Materials provided =>
=== Section Start ===

Lemma trimEnd_clean s : JsTrim.starts_clean s = true -> JsTrim.starts_clean (JsTrim.trimEnd s) = true.
Proof.
  destruct s as [|c r]; [reflexivity|]. cbn [JsTrim.starts_clean JsTrim.trimEnd]. intros Hc.
  destruct (JsTrim.trimEnd r); [|exact Hc].
  destruct (JsTrim.is_space c) eqn:E; [reflexivity|]. cbn. rewrite E. reflexivity.
Qed.

Lemma trimStart_of_clean s : JsTrim.starts_clean s = true -> JsTrim.trimStart s = s.
Proof.
  destruct s as [|c r]; [reflexivity|]. cbn [JsTrim.starts_clean JsTrim.trimStart].
  intros ->%negb_true_iff. reflexivity.
Qed.

Lemma trim_idem s : JsTrim.trim (JsTrim.trim s) = JsTrim.trim s.
Proof.
  unfold JsTrim.trim.
  rewrite (trimStart_of_clean (JsTrim.trimEnd (JsTrim.trimStart s)))
    by apply trimEnd_clean, trimStart_clean.
  apply trimEnd_idem.
Qed.

Lemma trim_lower s : JsTrim.trim (toLowerCase s) = toLowerCase (JsTrim.trim s).
Proof. unfold JsTrim.trim. rewrite trimStart_lower, trimEnd_lower. reflexivity. Qed.

Lemma validate_true input :
  AlbumCliMain.validate input = VBool true ->
  test_id_grammar (JsTrim.trim input) = true.
Proof.
  unfold AlbumCliMain.validate.
  destruct (String.eqb (JsTrim.trim input) ""); [discriminate|].
  destruct (test_id_grammar (JsTrim.trim input)); [reflexivity | discriminate].
Qed.

End IdPrompt.

(** The [filter] callback of the album-id prompt is idempotent: trimming
    and lower-casing an input that has been trimmed and lower-cased
    changes nothing, so it does not matter how often the prompt applies
    it. *)
Theorem filter_idempotent (input : string) :
  AlbumCliMain.filter (AlbumCliMain.filter input) = AlbumCliMain.filter input.
Proof.
  unfold AlbumCliMain.filter.
  rewrite trim_lower, trim_idem. apply toLowerCase_idem.
Qed.
(** * Portrait-studio booking backend: studio-number allocation and
      booking listing, verified over a shallow embedding of
      [controllers/booking.controller.js].

    The controller talks to a relational store through the Prisma client.
    Each [await prisma.…] call of the source is one primitive of the
    monad [M] below; the store is an explicit table state, every call is
    recorded in a trace, and writes of concurrent requests may land
    between two calls of the request under study (field [pending]).

    Beside the allocator and the list, the development covers the other
    requests of the controller: create, read, update and delete, the
    consent signature with the files of [utils/fileStorage], and the
    statistics per sales person; the date and time formats of
    [routes/booking.routes]; and the location code of
    [utils/locationCode]. *)

From Stdlib Require Import ZArith String Ascii List Lia Sorted Permutation.
From Stdlib Require Import OrderedTypeEx.
From stdpp Require Import base option list gmap strings sorting pretty.

Local Open Scope string_scope.
Local Open Scope list_scope.
Local Open Scope Z_scope.

(** ** JavaScript values used by the controller *)

(** A nullable string column or an optional string of the request:
    [None] is [null]/[undefined].  The empty string is falsy. *)
Definition truthy (o : option string) : bool :=
  match o with
  | Some s => negb (String.eqb s "")
  | None => false
  end.

(** [a || b] on nullable strings. *)
Definition jsOr (a b : option string) : option string :=
  if truthy a then a else b.

(** [a || null]. *)
Definition orNull (a : option string) : option string := jsOr a None.

(** [n || d] on the result of [parseInt] ([None] is [NaN]; [0] is falsy). *)
Definition numOr (n : option Z) (d : Z) : Z :=
  match n with
  | Some v => if v =? 0 then d else v
  | None => d
  end.

(** A field of a JSON request body whose type the controller tests:
    absent, [null], a string, or a value of another type (a number, a
    boolean, an array, an object) of which only the truthiness matters. *)
Inductive JsValue :=
  | JsUndefined
  | JsNull
  | JsString (s : string)
  | JsOther (isTruthy : bool).

Definition jsTruthy (v : JsValue) : bool :=
  match v with
  | JsString s => negb (String.eqb s "")
  | JsOther t => t
  | JsUndefined | JsNull => false
  end.

(** [typeof v === 'string']. *)
Definition isJsString (v : JsValue) : bool :=
  match v with JsString _ => true | _ => false end.

(** [v || null]. *)
Definition jsOrNull (v : JsValue) : JsValue :=
  if jsTruthy v then v else JsNull.

(** What a nullable string column takes from a value: [Some None] for
    [null] (or an absent field), [None] when the client refuses it. *)
Definition columnOfJs (v : JsValue) : option (option string) :=
  match v with
  | JsString s => Some (Some s)
  | JsNull | JsUndefined => Some None
  | JsOther _ => None
  end.

Definition is_digit (c : ascii) : bool :=
  let n := N_of_ascii c in ((48 <=? n) && (n <=? 57))%N.

(** [s.replace(/\D/g, '')]: keep the decimal digits only. *)
Fixpoint stripNonDigits (s : string) : string :=
  match s with
  | EmptyString => EmptyString
  | String c rest =>
      if is_digit c then String c (stripNonDigits rest) else stripNonDigits rest
  end.

Fixpoint allDigits (s : string) : bool :=
  match s with
  | EmptyString => true
  | String c rest => is_digit c && allDigits rest
  end.

Definition upper_ascii (c : ascii) : ascii :=
  let n := N_of_ascii c in
  if ((97 <=? n) && (n <=? 122))%N then ascii_of_N (n - 32) else c.

(** [s.toUpperCase()] on the ASCII letters; the status and payment names
    the controller compares against are ASCII.  The method also maps
    letters outside ASCII (the dotless i, U+0131, becomes [I]); the bytes
    of such a letter are left as they are here, so the function is the
    method on ASCII strings only. *)
Fixpoint toUpperCase (s : string) : string :=
  match s with
  | EmptyString => EmptyString
  | String c rest => String (upper_ascii c) (toUpperCase rest)
  end.

Definition is_js_space (c : ascii) : bool :=
  let n := N_of_ascii c in
  ((n =? 32) || (n =? 9) || (n =? 10) || (n =? 11) || (n =? 12) || (n =? 13))%N.
(** * gentab: the evaluation core of [gentab/data/dataset.py]

    A shallow embedding of the [Dataset] class: the categorical codec
    ([compute_categories], [encode_categories], [decode_categories]), the
    encoded view handed to the metrics ([get_single_encoded_data]), the
    distance and privacy pass ([compute_distances_hits] and the four scores
    read off its result), the Jensen-Shannon pass, the correlation ratio,
    and a store of data frames for the methods that update a frame in place.

    Numbers.  A pandas/numpy float is modelled as an exact real number or one
    of the three IEEE special values; rounding error and signed zeros are left
    out.  Missing entries are NaN in a float column and [None] in an object
    column.  Row labels are positional (a default [RangeIndex]).  The tables
    handed to the codec have rows: what [DataFrame.apply] does on a table
    without rows is left out. *)

From Stdlib Require Import List Sorted ZArith String Ascii Bool Lia Reals Lra Psatz.
Import ListNotations.

Set Implicit Arguments.

(** ** Exceptions *)

Inductive exn : Type := KeyError | ValueError | TypeError.

Inductive result (A : Type) : Type :=
| Ok (a : A)
| Raise (e : exn).

Arguments Ok {A} a.
Arguments Raise {A} e.

Definition bind {A B : Type} (m : result A) (f : A -> result B) : result B :=
  match m with
  | Ok a => f a
  | Raise e => Raise e
  end.

Declare Scope py_scope.
Delimit Scope py_scope with py.
Notation "x <- m ;; k" := (bind m (fun x => k))
  (at level 61, m at next level, right associativity) : py_scope.
Notation "' p <- m ;; k" := (bind m (fun x => match x with p => k end))
  (at level 61, p pattern, m at next level, right associativity) : py_scope.
Local Open Scope py_scope.

Fixpoint mapM {A B : Type} (f : A -> result B) (l : list A) : result (list B) :=
  match l with
  | [] => Ok []
  | a :: l' => b <- f a ;; bs <- mapM f l' ;; Ok (b :: bs)
  end.

(** ** Floats *)

Inductive ereal : Type :=
| Fin (r : R)
| PInf
| NInf.

(** [None] is NaN. *)
Definition float : Type := option ereal.

Definition NaN : float := None.
Definition F (r : R) : float := Some (Fin r).
Definition inf : float := Some PInf.

Definition Rltb (a b : R) : bool := if Rlt_dec a b then true else false.
Definition Reqb (a b : R) : bool := if Req_dec_T a b then true else false.

Definition ereal_ltb (a b : ereal) : bool :=
  match a, b with
  | Fin x, Fin y => Rltb x y
  | Fin _, PInf => true
  | NInf, Fin _ => true
  | NInf, PInf => true
  | _, _ => false
  end.

Definition fltb (a b : float) : bool :=
  match a, b with
  | Some x, Some y => ereal_ltb x y
  | _, _ => false
  end.

Definition feqb (a b : float) : bool :=
  match a, b with
  | Some (Fin x), Some (Fin y) => Reqb x y
  | Some PInf, Some PInf => true
  | Some NInf, Some NInf => true
  | _, _ => false
  end.

Definition fleb (a b : float) : bool := fltb a b || feqb a b.

Definition fneg (a : float) : float :=
  match a with
  | Some (Fin x) => F (- x)
  | Some PInf => Some NInf
  | Some NInf => Some PInf
  | None => NaN
  end.

Definition fadd (a b : float) : float :=
  match a, b with
  | Some (Fin x), Some (Fin y) => F (x + y)
  | Some PInf, Some NInf => NaN
  | Some NInf, Some PInf => NaN
  | Some PInf, Some _ => Some PInf
  | Some _, Some PInf => Some PInf
  | Some NInf, Some _ => Some NInf
  | Some _, Some NInf => Some NInf
  | _, _ => NaN
  end.

Definition fsub (a b : float) : float := fadd a (fneg b).

(** -1, 0 or 1. *)
Definition Rsign (x : R) : Z :=
  if Rlt_dec 0 x then 1%Z else if Rlt_dec x 0 then (-1)%Z else 0%Z.

Definition esign (a : ereal) : Z :=
  match a with
  | Fin x => Rsign x
  | PInf => 1%Z
  | NInf => (-1)%Z
  end.

Definition signed_inf (s : Z) : float :=
  match s with
  | Z0 => NaN
  | Zpos _ => Some PInf
  | Zneg _ => Some NInf
  end.

Definition fmul (a b : float) : float :=
  match a, b with
  | Some (Fin x), Some (Fin y) => F (x * y)
  | Some x, Some y => signed_inf (esign x * esign y)
  | _, _ => NaN
  end.

(** Division as numpy does it: a zero divisor gives an infinity, or NaN for
    [0 / 0], and no exception. *)
Definition fdiv (a b : float) : float :=
  match a, b with
  | Some (Fin x), Some (Fin y) =>
      if Reqb y 0 then signed_inf (Rsign x) else F (x / y)
  | Some (Fin _), Some _ => F 0
  | Some x, Some (Fin y) =>
      if Rltb y 0 then signed_inf (- esign x) else signed_inf (esign x)
  | _, _ => NaN
  end.

Definition fsqrt (a : float) : float :=
  match a with
  | Some (Fin x) => if Rltb x 0 then NaN else F (sqrt x)
  | Some PInf => Some PInf
  | _ => NaN
  end.

Definition fabs (a : float) : float :=
  match a with
  | Some (Fin x) => F (Rabs x)
  | Some _ => Some PInf
  | None => NaN
  end.

(** [x ** 2] *)
Definition fsqr (a : float) : float := fmul a a.

(** [np.sum] of a one-dimensional array. *)
Definition fsum (l : list float) : float := fold_left fadd l (F 0).

Definition isnan (a : float) : bool :=
  match a with
  | None => true
  | Some _ => false
  end.

Definition isfinite (a : float) : bool :=
  match a with
  | Some (Fin _) => true
  | _ => false
  end.

Definition of_int (z : Z) : float := F (IZR z).
Definition of_nat (n : nat) : float := F (INR n).

Arguments fadd : simpl never.
Arguments fsub : simpl never.
Arguments fneg : simpl never.
Arguments fmul : simpl never.
Arguments fdiv : simpl never.
Arguments fsqrt : simpl never.
Arguments fabs : simpl never.
Arguments fsqr : simpl never.
Arguments fsum : simpl never.
Arguments fltb : simpl never.
Arguments feqb : simpl never.
Arguments fleb : simpl never.
Arguments F : simpl never.
Arguments of_int : simpl never.
Arguments of_nat : simpl never.

(** ** Sorted distinct values

    [np.unique], the categories of [pd.Categorical] and the classes of a
    [LabelEncoder] are the distinct values of a sequence in increasing
    order. *)

Section SortUnique.
Context {A : Type} (ltb : A -> A -> bool).

Fixpoint insert_unique (x : A) (l : list A) : list A :=
  match l with
  | [] => [x]
  | y :: l' =>
      if ltb x y then x :: l
      else if ltb y x then y :: insert_unique x l'
      else l
  end.

Definition sort_unique (l : list A) : list A :=
  fold_right insert_unique [] l.

Definition same (x y : A) : bool := negb (ltb x y) && negb (ltb y x).

Fixpoint index_of (x : A) (l : list A) : option nat :=
  match l with
  | [] => None
  | y :: l' => if same x y then Some 0%nat else option_map S (index_of x l')
  end.

Fixpoint count (x : A) (l : list A) : nat :=
  match l with
  | [] => 0%nat
  | y :: l' => if same x y then S (count x l') else count x l'
  end.

Definition increasing (l : list A) : Prop :=
  StronglySorted (fun a b => ltb a b = true) l.

(** [ltb] is a strict total order. *)
Record strict_total : Prop := {
  st_irrefl : forall a, ltb a a = false;
  st_trans : forall a b c, ltb a b = true -> ltb b c = true -> ltb a c = true;
  st_total : forall a b, ltb a b = false -> ltb b a = false -> a = b
}.
End SortUnique.

Fixpoint somes {A : Type} (l : list (option A)) : list A :=
  match l with
  | [] => []
  | Some a :: l' => a :: somes l'
  | None :: l' => somes l'
  end.

Definition is_none {A : Type} (o : option A) : bool :=
  match o with
  | None => true
  | Some _ => false
  end.

(** ** pandas: categoricals, columns, frames *)

(** [pd.Categorical]: integer codes into the sorted distinct values; a
    missing entry has code -1. *)
Record Categorical (A : Type) : Type := mkCategorical {
  codes : list Z;
  categories : list A
}.

Section CategoricalOps.
Context {A : Type} (ltb : A -> A -> bool).

Definition code_of (cs : list A) (v : option A) : Z :=
  match v with
  | None => (-1)%Z
  | Some a =>
      match index_of ltb a cs with
      | Some i => Z.of_nat i
      | None => (-1)%Z
      end
  end.

(** [pd.Categorical(col)] *)
Definition pd_Categorical (col : list (option A)) : Categorical A :=
  let cs := sort_unique ltb (somes col) in
  {| codes := map (code_of cs) col; categories := cs |}.

(** One entry of [pd.Categorical.from_codes]: codes run from -1 (missing)
    to [len(categories) - 1]. *)
Definition from_code (cs : list A) (c : Z) : result (option A) :=
  if (c =? -1)%Z then Ok None
  else if (c <? -1)%Z then Raise ValueError
  else match nth_error cs (Z.to_nat c) with
       | Some a => Ok (Some a)
       | None => Raise ValueError
       end.

Definition from_codes (cds : list Z) (cs : list A) : result (list (option A)) :=
  mapM (from_code cs) cds.

(** The classes of a fitted [LabelEncoder]: sorted distinct labels, a missing
    label last. *)
Definition fit_classes (l : list (option A)) : list (option A) :=
  map Some (sort_unique ltb (somes l))
  ++ (if existsb is_none l then [None] else []).

Definition class_index (classes : list (option A)) (v : option A) : option nat :=
  match v with
  | Some a => index_of ltb a (somes classes)
  | None =>
      if existsb is_none classes then Some (List.length (somes classes)) else None
  end.

(** [LabelEncoder.transform]: a label that was not seen in [fit] is a
    [ValueError]. *)
Definition transform_labels (classes : list (option A)) (l : list (option A))
  : result (list Z) :=
  mapM (fun v => match class_index classes v with
                 | Some i => Ok (Z.of_nat i)
                 | None => Raise ValueError
                 end) l.
End CategoricalOps.

(** A column is homogeneous: labels (object dtype), floats or integers. *)
Inductive column : Type :=
| ObjCol (l : list (option string))
| FloatCol (l : list float)
| IntCol (l : list Z).

Inductive categorical : Type :=
| CatObj (c : Categorical string)
| CatFloat (c : Categorical ereal)
| CatInt (c : Categorical Z).

Definition Categorical_of (col : column) : categorical :=
  match col with
  | ObjCol l => CatObj (pd_Categorical String.ltb l)
  | FloatCol l => CatFloat (pd_Categorical ereal_ltb l)
  | IntCol l => CatInt (pd_Categorical Z.ltb (map Some l))
  end.

Definition cat_codes (c : categorical) : list Z :=
  match c with
  | CatObj k => codes k
  | CatFloat k => codes k
  | CatInt k => codes k
  end.

(** The values of an integer categorical: integers, or floats with NaN when
    some code is -1. *)
Definition int_values (l : list (option Z)) : column :=
  if existsb is_none l
  then FloatCol (map (fun o => match o with
                               | Some z => of_int z
                               | None => NaN
                               end) l)
  else IntCol (somes l).

(** [pd.Categorical.from_codes(col, categories)], as the values it denotes.
    The codes must be integers. *)
Definition Categorical_from_codes (col : column) (c : categorical)
  : result column :=
  match col with
  | IntCol cds =>
      match c with
      | CatObj k => l <- from_codes cds (categories k) ;; Ok (ObjCol l)
      | CatFloat k => l <- from_codes cds (categories k) ;; Ok (FloatCol l)
      | CatInt k => l <- from_codes cds (categories k) ;; Ok (int_values l)
      end
  | _ => Raise ValueError
  end.

Definition column_length (c : column) : nat :=
  match c with
  | ObjCol l => List.length l
  | FloatCol l => List.length l
  | IntCol l => List.length l
  end.

(** A data frame: named columns, in order. *)
Definition DataFrame : Type := list (string * column).

Definition nrows (df : DataFrame) : nat :=
  match df with
  | [] => 0%nat
  | (_, c) :: _ => column_length c
  end.

Fixpoint lookup {B : Type} (n : string) (df : list (string * B)) : option B :=
  match df with
  | [] => None
  | (m, c) :: df' => if String.eqb n m then Some c else lookup n df'
  end.

(** [df[names]] *)
Definition getitem (df : DataFrame) (names : list string) : result DataFrame :=
  mapM (fun n => match lookup n df with
                 | Some c => Ok (n, c)
                 | None => Raise KeyError
                 end) names.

=== Section End ===

Exercise description =>
Wherever the string "columns" appears in a line above, copy that line.

Output below =>
(** ** pandas: categoricals, columns, frames *)
(** A data frame: named columns, in order. *)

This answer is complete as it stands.